(* ===== verification/Heap.v ===== *)
(** * The data of a channel and the memory it lives in

    The types of [include/libchan.h] and [src/libchan_internal.h], and the state
    and error monad in which the library's functions are written.

    A pointer is an address, 0 is NULL.  Each kind of object has its own typed
    store, so a pointer that does not point to a live object of the right type
    is undefined behaviour when it is used: a waiter lives in its thread's stack
    frame and disappears from the store when the function that declared it
    returns. *)

From S2P Require Import Prelude RingLf.

(** ** Public types *)

Inductive chan_err_t :=
| CHAN_OK
| CHAN_ERR_CLOSED
| CHAN_ERR_TIMEOUT
| CHAN_ERR_WOULDBLOCK
| CHAN_ERR_INVALID
| CHAN_ERR_NOMEM.

Inductive chan_op_t := CHAN_OP_SEND | CHAN_OP_RECV.

#[export] Instance chan_err_eq_dec : EqDecision chan_err_t.
Proof. solve_decision. Defined.
#[export] Instance chan_op_eq_dec : EqDecision chan_op_t.
Proof. solve_decision. Defined.

(** The enumerators' values. *)
Definition err_code (e : chan_err_t) : Z :=
  match e with
  | CHAN_OK => 0 | CHAN_ERR_CLOSED => 1 | CHAN_ERR_TIMEOUT => 2
  | CHAN_ERR_WOULDBLOCK => 3 | CHAN_ERR_INVALID => 4 | CHAN_ERR_NOMEM => 5
  end.

Definition ptr := Z.
Definition NULL : ptr := 0.

(** ** Waiters, wait queues, channels *)

Definition WAITER_WAITING : Z := 0.
Definition WAITER_WOKEN : Z := 1.
Definition LIBCHAN_FASTPATH_SPIN : nat := 64.
Definition LIBCHAN_SPSC_PARK_BACKSTOP_NS : Z := 1000000.

(** [struct chan_waiter]; the embedded park is a cell of the park store at the
    waiter's own address. *)
Record chan_waiter := mk_waiter {
  w_next : ptr;
  w_data : ptr;
  w_op : chan_op_t;
  w_result : chan_err_t;
  w_case_idx : Z;
  w_wake_park : ptr;
  w_select_state : ptr
}.

Record chan_waitq_t := mk_waitq { q_head : ptr; q_tail : ptr }.

Record chan := mk_chan {
  ch_elem_size : Z;
  ch_capacity : Z;
  ch_spsc : bool;
  ch_locked : bool;           (* the state of [lock] *)
  ch_ring : chan_ring_lf_t;
  send_waiter_cnt : Z;
  recv_waiter_cnt : Z;
  send_waiters : chan_waitq_t;
  recv_waiters : chan_waitq_t;
  closed : bool;
  refcount : Z
}.

(** ** Memory *)

Record heap := mk_heap {
  h_chan : gmap ptr chan;
  h_wait : gmap ptr chan_waiter;
  h_park : gmap ptr Z;             (* chan_park_t: the futex word *)
  h_state : gmap ptr Z;            (* the shared _Atomic int of a select *)
  h_mem : gmap ptr (list byte);    (* the callers' buffers *)
  h_lost : list (list byte)        (* ring blocks whose channel was freed before them: leaked *)
}.

Definition set_ch_elem_size v x := mk_chan v (ch_capacity x) (ch_spsc x) (ch_locked x) (ch_ring x) (send_waiter_cnt x) (recv_waiter_cnt x) (send_waiters x) (recv_waiters x) (closed x) (refcount x).
Definition set_ch_capacity v x := mk_chan (ch_elem_size x) v (ch_spsc x) (ch_locked x) (ch_ring x) (send_waiter_cnt x) (recv_waiter_cnt x) (send_waiters x) (recv_waiters x) (closed x) (refcount x).
Definition set_ch_spsc v x := mk_chan (ch_elem_size x) (ch_capacity x) v (ch_locked x) (ch_ring x) (send_waiter_cnt x) (recv_waiter_cnt x) (send_waiters x) (recv_waiters x) (closed x) (refcount x).
Definition set_ch_locked v x := mk_chan (ch_elem_size x) (ch_capacity x) (ch_spsc x) v (ch_ring x) (send_waiter_cnt x) (recv_waiter_cnt x) (send_waiters x) (recv_waiters x) (closed x) (refcount x).
Definition set_ch_ring v x := mk_chan (ch_elem_size x) (ch_capacity x) (ch_spsc x) (ch_locked x) v (send_waiter_cnt x) (recv_waiter_cnt x) (send_waiters x) (recv_waiters x) (closed x) (refcount x).
Definition set_send_waiter_cnt v x := mk_chan (ch_elem_size x) (ch_capacity x) (ch_spsc x) (ch_locked x) (ch_ring x) v (recv_waiter_cnt x) (send_waiters x) (recv_waiters x) (closed x) (refcount x).
Definition set_recv_waiter_cnt v x := mk_chan (ch_elem_size x) (ch_capacity x) (ch_spsc x) (ch_locked x) (ch_ring x) (send_waiter_cnt x) v (send_waiters x) (recv_waiters x) (closed x) (refcount x).
Definition set_send_waiters v x := mk_chan (ch_elem_size x) (ch_capacity x) (ch_spsc x) (ch_locked x) (ch_ring x) (send_waiter_cnt x) (recv_waiter_cnt x) v (recv_waiters x) (closed x) (refcount x).
Definition set_recv_waiters v x := mk_chan (ch_elem_size x) (ch_capacity x) (ch_spsc x) (ch_locked x) (ch_ring x) (send_waiter_cnt x) (recv_waiter_cnt x) (send_waiters x) v (closed x) (refcount x).
Definition set_closed v x := mk_chan (ch_elem_size x) (ch_capacity x) (ch_spsc x) (ch_locked x) (ch_ring x) (send_waiter_cnt x) (recv_waiter_cnt x) (send_waiters x) (recv_waiters x) v (refcount x).
Definition set_refcount v x := mk_chan (ch_elem_size x) (ch_capacity x) (ch_spsc x) (ch_locked x) (ch_ring x) (send_waiter_cnt x) (recv_waiter_cnt x) (send_waiters x) (recv_waiters x) (closed x) v.

Definition set_w_next v x := mk_waiter v (w_data x) (w_op x) (w_result x) (w_case_idx x) (w_wake_park x) (w_select_state x).
Definition set_w_result v x := mk_waiter (w_next x) (w_data x) (w_op x) v (w_case_idx x) (w_wake_park x) (w_select_state x).

Definition set_h_chan v x := mk_heap v (h_wait x) (h_park x) (h_state x) (h_mem x) (h_lost x).
Definition set_h_wait v x := mk_heap (h_chan x) v (h_park x) (h_state x) (h_mem x) (h_lost x).
Definition set_h_park v x := mk_heap (h_chan x) (h_wait x) v (h_state x) (h_mem x) (h_lost x).
Definition set_h_state v x := mk_heap (h_chan x) (h_wait x) (h_park x) v (h_mem x) (h_lost x).
Definition set_h_mem v x := mk_heap (h_chan x) (h_wait x) (h_park x) (h_state x) v (h_lost x).
Definition set_h_lost v x := mk_heap (h_chan x) (h_wait x) (h_park x) (h_state x) (h_mem x) v.

(** ** Programs *)

Definition M (A : Type) : Type := heap -> res (A * heap).

#[export] Instance M_ret : MRet M := fun A a h => Ret (a, h).
#[export] Instance M_bind : MBind M := fun A B f m h =>
  match m h with
  | Ret (a, h') => f a h'
  | Undef => Undef
  | Hang => Hang
  end.

Definition undef {A} : M A := fun _ => Undef.
Definition hang {A} : M A := fun _ => Hang.
Definition gets {A} (f : heap -> A) : M A := fun h => Ret (f h, h).
Definition lift {A} (m : res A) : M A := fun h => let! a := m in Ret (a, h).

(** Typed loads and stores. *)
Definition load_chan (p : ptr) : M chan := fun h => let! c := deref (h_chan h !! p) in Ret (c, h).
Definition load_waiter (p : ptr) : M chan_waiter := fun h => let! w := deref (h_wait h !! p) in Ret (w, h).
Definition load_park (p : ptr) : M Z := fun h => let! w := deref (h_park h !! p) in Ret (w, h).
Definition load_state (p : ptr) : M Z := fun h => let! w := deref (h_state h !! p) in Ret (w, h).
Definition load_mem (p : ptr) : M (list byte) := fun h => let! b := deref (h_mem h !! p) in Ret (b, h).

Definition modify_chan (p : ptr) (f : chan -> chan) : M unit := fun h =>
  let! c := deref (h_chan h !! p) in Ret (tt, set_h_chan (<[p := f c]> (h_chan h)) h).
Definition modify_waiter (p : ptr) (f : chan_waiter -> chan_waiter) : M unit := fun h =>
  let! w := deref (h_wait h !! p) in Ret (tt, set_h_wait (<[p := f w]> (h_wait h)) h).
Definition store_park (p : ptr) (v : Z) : M unit := fun h =>
  let! _ := deref (h_park h !! p) in Ret (tt, set_h_park (<[p := v]> (h_park h)) h).
Definition store_state (p : ptr) (v : Z) : M unit := fun h =>
  let! _ := deref (h_state h !! p) in Ret (tt, set_h_state (<[p := v]> (h_state h)) h).
Definition store_mem (p : ptr) (b : list byte) : M unit := fun h =>
  let! _ := deref (h_mem h !! p) in Ret (tt, set_h_mem (<[p := b]> (h_mem h)) h).

(** Reading one member of a channel or of a waiter: [ch->f], [w->f]. *)
Definition field {B} (f : chan -> B) (ch : ptr) : M B := c ← load_chan ch; mret (f c).
Definition wfield {B} (f : chan_waiter -> B) (w : ptr) : M B := ww ← load_waiter w; mret (f ww).

(** [atomic_fetch_add(&ch->cnt, d)] on the [_Atomic int] counters, which wrap. *)
Definition add_send_cnt (d : Z) (c : chan) : chan := set_send_waiter_cnt (i32 (send_waiter_cnt c + d)) c.
Definition add_recv_cnt (d : Z) (c : chan) : chan := set_recv_waiter_cnt (i32 (recv_waiter_cnt c + d)) c.
Definition add_refcount (d : Z) (c : chan) : chan := set_refcount (i32 (refcount c + d)) c.

(** A local variable coming to life at its stack address. *)
Definition new_waiter (p : ptr) (w : chan_waiter) : M unit := fun h =>
  Ret (tt, set_h_wait (<[p := w]> (h_wait h)) h).

(** [memcpy(dst, src, n)] between two callers' buffers. *)
Definition mem_copy (dst src : ptr) (n : Z) : M unit :=
  s ← load_mem src; d ← load_mem dst; b ← lift (memcpy d 0 s 0 n); store_mem dst b.

(** ** The channel mutex

    A program runs alone between its blocking points, so locking a mutex that is
    already locked never returns. *)
Definition chan_lock (ch : ptr) : M unit :=
  c ← load_chan ch; if ch_locked c then hang else modify_chan ch (set_ch_locked true).
Definition chan_unlock (ch : ptr) : M unit :=
  c ← load_chan ch; if ch_locked c then modify_chan ch (set_ch_locked false) else undef.

(** ** The ring of a channel *)

Definition ring_push (ch data : ptr) : M bool :=
  c ← load_chan ch; d ← load_mem data;
  '(b, r) ← lift (ring_lf_push (ch_ring c) d);
  modify_chan ch (set_ch_ring r);; mret b.

Definition ring_pop (ch out : ptr) : M bool :=
  c ← load_chan ch; o ← load_mem out;
  '(b, o', r) ← lift (ring_lf_pop (ch_ring c) o);
  store_mem out o';; modify_chan ch (set_ch_ring r);; mret b.

Definition chan_ring_full (ch : ptr) : M bool := field (fun c => ring_full (ch_ring c)) ch.
Definition chan_ring_empty (ch : ptr) : M bool := field (fun c => ring_empty (ch_ring c)) ch.

(** ** Parking

    [chan_park_wake] as the other side sees it: the word is set.  How a sleeping
    thread comes to observe it is the subject of [Park]. *)
Definition chan_park_init (p : ptr) : M unit := fun h => Ret (tt, set_h_park (<[p := 0]> (h_park h)) h).
Definition chan_park_wake (p : ptr) : M unit := store_park p 1.

(** ** Blocking operations

    A blocking call either has returned, or its thread is inside
    [chan_park_wait(pk, timeout_ns)] and goes on with [k woken] when that call
    returns [woken].  Between two such points it runs alone. *)
Inductive flow (A : Type) : Type :=
| Done (a : A)
| Park (pk : ptr) (timeout_ns : Z) (k : bool -> heap -> res (flow A * heap)).
Arguments Done {A} a.
Arguments Park {A} pk timeout_ns k.

(** ** Total-correctness triples

    [wp m Q h]: started in [h], [m] returns (no undefined behaviour, no hang)
    and its result and final heap satisfy [Q]. *)
Definition wp {A} (m : M A) (Q : A -> heap -> Prop) (h : heap) : Prop :=
  match m h with Ret (a, h') => Q a h' | _ => False end.

Lemma wp_ret {A} (a : A) Q h : Q a h -> wp (mret a) Q h.
Proof. done. Qed.

Lemma wp_bind {A B} (m : M A) (k : A -> M B) Q h :
  wp m (fun a h' => wp (k a) Q h') h -> wp (m ≫= k) Q h.
Proof. unfold wp, mbind, M_bind. by destruct (m h) as [[a h']| |]. Qed.

Lemma wp_mono {A} (m : M A) (P Q : A -> heap -> Prop) h :
  (forall a h', P a h' -> Q a h') -> wp m P h -> wp m Q h.
Proof. unfold wp. destruct (m h) as [[a h']| |]; auto. Qed.

Lemma wp_Ret {A} (m : M A) Q h : wp m Q h <-> exists a h', m h = Ret (a, h') /\ Q a h'.
Proof.
  unfold wp. split.
  - destruct (m h) as [[a h']| |]; [eauto|done..].
  - by intros (a & h' & -> & HQ).
Qed.

Lemma wp_eval {A} (m : M A) Q h a h' : m h = Ret (a, h') -> Q a h' -> wp m Q h.
Proof. unfold wp. by intros ->. Qed.

Lemma wp_gets {A} (f : heap -> A) Q h : Q (f h) h -> wp (gets f) Q h.
Proof. done. Qed.

Lemma wp_load_chan p c Q h : h_chan h !! p = Some c -> Q c h -> wp (load_chan p) Q h.
Proof. unfold wp, load_chan. by intros ->. Qed.
Lemma wp_load_waiter p w Q h : h_wait h !! p = Some w -> Q w h -> wp (load_waiter p) Q h.
Proof. unfold wp, load_waiter. by intros ->. Qed.
Lemma wp_load_state p w Q h : h_state h !! p = Some w -> Q w h -> wp (load_state p) Q h.
Proof. unfold wp, load_state. by intros ->. Qed.
Lemma wp_load_mem p w Q h : h_mem h !! p = Some w -> Q w h -> wp (load_mem p) Q h.
Proof. unfold wp, load_mem. by intros ->. Qed.

Lemma wp_modify_chan p f c Q h :
  h_chan h !! p = Some c -> Q tt (set_h_chan (<[p := f c]> (h_chan h)) h) -> wp (modify_chan p f) Q h.
Proof. unfold wp, modify_chan. by intros ->. Qed.
Lemma wp_modify_waiter p f w Q h :
  h_wait h !! p = Some w -> Q tt (set_h_wait (<[p := f w]> (h_wait h)) h) -> wp (modify_waiter p f) Q h.
Proof. unfold wp, modify_waiter. by intros ->. Qed.
Lemma wp_store_park p v Q h :
  is_Some (h_park h !! p) -> Q tt (set_h_park (<[p := v]> (h_park h)) h) -> wp (store_park p v) Q h.
Proof. unfold wp, store_park. by intros [? ->]. Qed.
Lemma wp_store_state p v Q h :
  is_Some (h_state h !! p) -> Q tt (set_h_state (<[p := v]> (h_state h)) h) -> wp (store_state p v) Q h.
Proof. unfold wp, store_state. by intros [? ->]. Qed.
Lemma wp_store_mem p v Q h :
  is_Some (h_mem h !! p) -> Q tt (set_h_mem (<[p := v]> (h_mem h)) h) -> wp (store_mem p v) Q h.
Proof. unfold wp, store_mem. by intros [? ->]. Qed.
Lemma wp_lift {A} (m : res A) a Q h : m = Ret a -> Q a h -> wp (lift m) Q h.
Proof. by intros ->. Qed.

(** Solve the lookup of an object known to be live. *)
Ltac live := simpl; first [eassumption | by eauto | by simplify_map_eq | by rewrite lookup_insert_eq].

(** One step of a program whose next action is a primitive. *)
Ltac wp_prim :=
  lazymatch goal with
  | |- wp (mbind _ _) _ _ => apply wp_bind
  | |- wp (mret _) _ _ => apply wp_ret
  | |- wp (gets _) _ _ => apply wp_gets
  | |- wp (load_chan _) _ _ => eapply wp_load_chan; [live|]
  | |- wp (load_waiter _) _ _ => eapply wp_load_waiter; [live|]
  | |- wp (load_state _) _ _ => eapply wp_load_state; [live|]
  | |- wp (load_mem _) _ _ => eapply wp_load_mem; [live|]
  | |- wp (modify_chan _ _) _ _ => eapply wp_modify_chan; [live|]
  | |- wp (modify_waiter _ _) _ _ => eapply wp_modify_waiter; [live|]
  | |- wp (store_park _ _) _ _ => eapply wp_store_park; [live|]
  | |- wp (store_state _ _) _ _ => eapply wp_store_state; [live|]
  | |- wp (store_mem _ _) _ _ => eapply wp_store_mem; [live|]
  | |- wp (lift _) _ _ => eapply wp_lift; [eassumption|]
  end.
Ltac wp_go := repeat (wp_prim; cbv beta).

--------------------------------

> [YOUR INSTRUCTIONS] All lines in the preceding records that hold the word "export" need to be copied.

> [SOLUTION TO THE PROBLEM]
#[export] Instance chan_err_eq_dec : EqDecision chan_err_t.
#[export] Instance chan_op_eq_dec : EqDecision chan_op_t.
#[export] Instance M_ret : MRet M := fun A a h => Ret (a, h).
#[export] Instance M_bind : MBind M := fun A B f m h =>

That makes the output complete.